Lemma lead_in_at r t ss pre before :
  let p := lead_in r ss before (int64 (t + run_durs r pre)) (length pre) in
  (fst p <= length (pre ++ ss))%nat /\ snd p = int64 (t + run_durs r (take (fst p) (pre ++ ss))).
Proof.
  revert pre. induction ss as [| s ss IH]; intros pre; cbn [lead_in].
  { cbn. rewrite app_nil_r, firstn_all. done. }
  case_match.
  - specialize (IH (pre ++ [s])). rewrite <- app_assoc, length_app, Nat.add_1_r in IH.
    rewrite int64_add, <- Z.add_assoc. rewrite run_durs_app in IH. exact IH.
  - cbn. rewrite take_app_length, length_app. split; [lia | done].
Qed.

Definition video_step (video : Z) (r r' : trackRun) (cs : list cut) : Prop :=
  if id r =? video then trim1 r r' false cs else r' = r /\ cs = [].
Definition sound_step (video : Z) (r : trackRun) (x : trackRun * bool) (cs : list cut) : Prop :=
  if id r =? video then x = (r, false) /\ cs = [] else trim1 r (fst x) (snd x) cs.

Lemma video_same video r : video_step video r r [].
Proof. unfold video_step. destruct (id r =? video); [constructor | done]. Qed.

(** A run of the picture whose first sample is presented at [picture] *)
Definition shown (video picture : Z) (r : trackRun) : Prop :=
  id r = video /\ exists s ss t, samples r = s :: ss /\ decodeTime r = Ok t /\ picture = int64 (t + cts r s).

Lemma cut_video_steps rs video sound first_ cuts picture :
  Forall run_wf rs ->
  returns (cut_video rs video sound first_ cuts picture) (fun p => exists css,
    Forall3 (video_step video) rs (fst (fst p)) css /\ snd (fst p) = cuts ++ concat css /\
    (snd p = picture \/ first_ = true /\ Exists (shown video (snd p)) (fst (fst p)))).
Proof.
  intros Hrs. revert cuts picture. induction Hrs as [| r rs Hr Hrs IH]; intros cuts picture; cbn [cut_video].
  { exists []. cbn. rewrite app_nil_r. split_and!; [constructor | done | by left]. }
  apply returns_bind.
  apply (returns_mono _ (fun p => exists cs, video_step video r (fst (fst p)) cs /\ snd (fst p) = cuts ++ cs /\
    (snd p = picture \/ first_ = true /\ shown video (snd p) (fst (fst p))))).
  - destruct (_ || _)%bool eqn:E; [exists []; rewrite app_nil_r; split_and!; [apply video_same | done | by left] |].
    apply returns_bind.
    apply (returns_mono _ (fun p => exists cs, trim1 r (fst p) false cs /\ run_wf (fst p) /\ id (fst p) = id r /\ samples (fst p) <> [] /\ snd p = cuts ++ cs)).
    + assert (samples r <> []) as Hne by (intros Hn; rewrite Hn, zlen_nil, orb_true_r in E; done).
      destruct (_ && _)%bool; [| exists []; rewrite app_nil_r; split_and!; [constructor | done..]].
      pose proof (decodeTime_total r Hr) as Ht. destruct (decodeTime r) as [t | |] eqn:Et; [| done..]. cbn [rbind returns] in *.
      pose proof (group_start_at r t (samples r) [] sound 0 0 (or_introl eq_refl)) as Hg.
      cbn [app length] in Hg. change (run_durs r []) with 0 in Hg. rewrite Z.add_0_r, Ht in Hg.
      destruct (group_start _ _ _ _ _ _ _) as [from fromAt]. cbn [fst snd] in Hg.
      go_step; [| exists []; rewrite app_nil_r; split_and!; [constructor | done..]].
      destruct Hg as [Hz | [Hlt Hat]]; [lia |].
      apply returns_bind. eapply returns_mono; [by apply drop_first_dropped |]. intros [r' c] [Hd Hc]. cbn [fst snd returns] in *.
      subst fromAt c. exists [mkCut (dataOff r) (run_size r (take from (samples r)))].
      split_and!; [by eapply trim_some | apply Hd | apply Hd | | done].
      rewrite (dropped_samples _ _ _ _ Hd). intros Hn. apply (f_equal length) in Hn. rewrite length_drop in Hn. cbn in Hn. lia.
    + intros [r' cuts']. cbn [fst snd]. intros (cs & H1 & Hwf & Hid & Hne & ->).
      pose proof (decodeTime_total r' Hwf) as Ht. destruct (decodeTime r') as [t | |] eqn:Et; [| done..]. cbn [rbind].
      destruct (samples r') as [| s ss] eqn:Es; [done |]. change (idx (s :: ss) 0) with (Ok s). cbn [rbind returns].
      exists cs. split_and!; [| done | right; split; [by destruct first_; [| rewrite orb_true_r in E] |]; cbn [fst snd]; split; [lia | by exists s, ss, t]]. unfold video_step.
      replace (id r =? video) with true by lia. done.
  - intros [[r' cuts'] picture']. cbn [fst snd]. intros (cs & H1 & -> & Hp). apply returns_bind.
    eapply returns_mono; [apply IH |]. intros [[rs' cuts''] picture'']. cbn [fst snd returns]. intros (css & H2 & -> & Hq).
    exists (cs :: css). split_and!; [by constructor | cbn; by rewrite app_assoc |].
    destruct Hq as [-> | [Hf Hq]]; [| right; split; [done | by apply Exists_cons_tl]]. destruct Hp as [-> | [Hf Hp]]; [by left | right; split; [done | by apply Exists_cons_hd]].
Qed.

_Work order_: Nothing but the exact lines from the start of the material through the line holding "- specialize (IH", both included, belongs in the answer.

_Response area_:
Lemma lead_in_at r t ss pre before :
  let p := lead_in r ss before (int64 (t + run_durs r pre)) (length pre) in
  (fst p <= length (pre ++ ss))%nat /\ snd p = int64 (t + run_durs r (take (fst p) (pre ++ ss))).
Proof.
  revert pre. induction ss as [| s ss IH]; intros pre; cbn [lead_in].
  { cbn. rewrite app_nil_r, firstn_all. done. }
  case_match.
  - specialize (IH (pre ++ [s])). rewrite <- app_assoc, length_app, Nat.add_1_r in IH.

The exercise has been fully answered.